To implement an efficient distributed execution model while preserving the strict consistency requirements, several methods such as *data versioning *(to reduce network congestion), *pipelined distributed locking *(to decrease the effects of network latency) and *atom graph *(to address the challenges of data locality) are incorporated in GraphLab abstraction. Fault tolerance is added using the classic Chandy-Lamport [7] snapshot algorithm.

# 2- MLDM ALGORITHM PROPERTIES

GraphLab abstraction addresses the following key properties of efficient and parallel MLDM systems.

## 2.1 Graph Structured Computation

Sometimes computation requires modeling dependencies between data. In this way, more signals can be extracted from noisy data.

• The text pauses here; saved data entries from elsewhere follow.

(* ===== verification/Cancel.v ===== *)
(** * Cancelling faults

    Cancelling all the faults of a batch, cancelling precisely by virtual address
    or by uTLB, and servicing the faults of the VA space that has fatal ones
    ([uvm_gpu_replayable_faults.c], lines 3427-3640 and 4594-5100). *)

From stdpp Require Import gmap.
From S2P Require Import Prelude FaultTypes Gpu SimDevice Sorting FaultBuffer Frames Predictor Fetch Coalesce Channels Preprocess Stale Service Dispatch.

Local Open Scope Z_scope.

(** ** Searching the fault cache by uTLB *)

Definition utlb_of (b : uvm_fault_service_batch_context_t) (i : nat) : Z :=
  utlb_id (fault_source (cache_at b i)).

Definition is_first_fault_in_utlb (b : uvm_fault_service_batch_context_t) (i : nat) : bool :=
  forallb (fun k => negb (utlb_of b k =? utlb_of b i)) (seq 0 i).

(** The numbers of fatal and of other faults on a page in a uTLB. *)
Definition faults_for_page_in_utlb (b : uvm_fault_service_batch_context_t) (vs : option Z)
    (addr utlb : Z) : Z * Z :=
  foldl (fun '(fatal_faults, non_fatal_faults) k =>
      let e := cache_at b k in
      if (utlb_of b k =? utlb) && bool_decide (va_space e = vs) && (fault_address e =? addr)
      then if is_fatal e then (u32 (fatal_faults + 1), non_fatal_faults)
           else (fatal_faults, u32 (non_fatal_faults + 1))
      else (fatal_faults, non_fatal_faults))
    (0, 0) (seq 0 (Z.to_nat (num_cached_faults b))).

(** Whether some page at [start] or after it has faults that are not fatal only. *)
Definition no_fatal_pages_in_utlb (b : uvm_fault_service_batch_context_t) (start : nat) (utlb : Z) : bool :=
  existsb (fun k =>
      if utlb_of b k =? utlb then
        let '(fatal_faults, non_fatal_faults) :=
          faults_for_page_in_utlb b (va_space (cache_at b k)) (fault_address (cache_at b k)) utlb in
        (0 <? non_fatal_faults) && (fatal_faults =? 0)
      else false)
    (seq start (Z.to_nat (num_cached_faults b) - start)).

(** The first fatal fault of the uTLB, or the number of cached faults. *)
Definition find_fatal_fault_in_utlb (b : uvm_fault_service_batch_context_t) (utlb : Z) : nat :=
  let n := Z.to_nat (num_cached_faults b) in
  default n (head (filter (fun k => is_fatal (cache_at b k) && (utlb_of b k =? utlb) = true) (seq 0 n))).

Definition is_fatal_fault_in_buffer (b : uvm_fault_service_batch_context_t)
    (fault : uvm_fault_buffer_entry_t) : bool :=
  existsb (fun k =>
      let e := cache_at b k in
      (cmp_fault_instance_ptr e fault =? 0) && (fault_address e =? fault_address fault) &&
      bool_decide (fault_access_type e = fault_access_type fault) &&
      (utlb_id (fault_source e) =? utlb_id (fault_source fault)))
    (seq 0 (Z.to_nat (num_cached_faults b))).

Graph-parallel abstractions e.g. Pregel [9] and GraphLab [12] naturally express computational dependencies by adopting vertex-centric model i.e.computation run on each vertex as kernels. In Pregel, vertices communicate via messages following the bulk synchronous model. In GraphLab, each vertex can read and write to data on adjacent vertices and edges based on sequential shared memory abstraction. GraphLab abstraction enables users to focus on sequential computation rather than the parallel movement of data (i.e., messaging).

## 2.2 Asynchronous Iterative Computation

Asynchronous systems are more beneficial for many MLDM algorithms e.g.; linear systems converge faster when solved asynchronously [5]. Asynchronous systems update parameters using the most recent parameter values as input. Accelerated convergence of PageRank is shown in fig.1(a). Other data parallel abstractions extended to iterative settings were not supportive for asynchronous computation. Therefore, GraphLab abstraction was designed to efficiently express the asynchronous iterative behavior for advanced MLDM algorithms.

## 2.3 Dynamic Computation

Iterative computation converges asymmetrically in many MLDM algorithms e.g., in parameter optimization and PageRank. Fig.1(b) shows how in PageRank, only 3% of the vertices required more than 10 updates; the rest of them just required a single update to converge. Dynamic computation enabled prioritizations of computations across vertex-kernels to accelerate the convergence of MLDM algorithms.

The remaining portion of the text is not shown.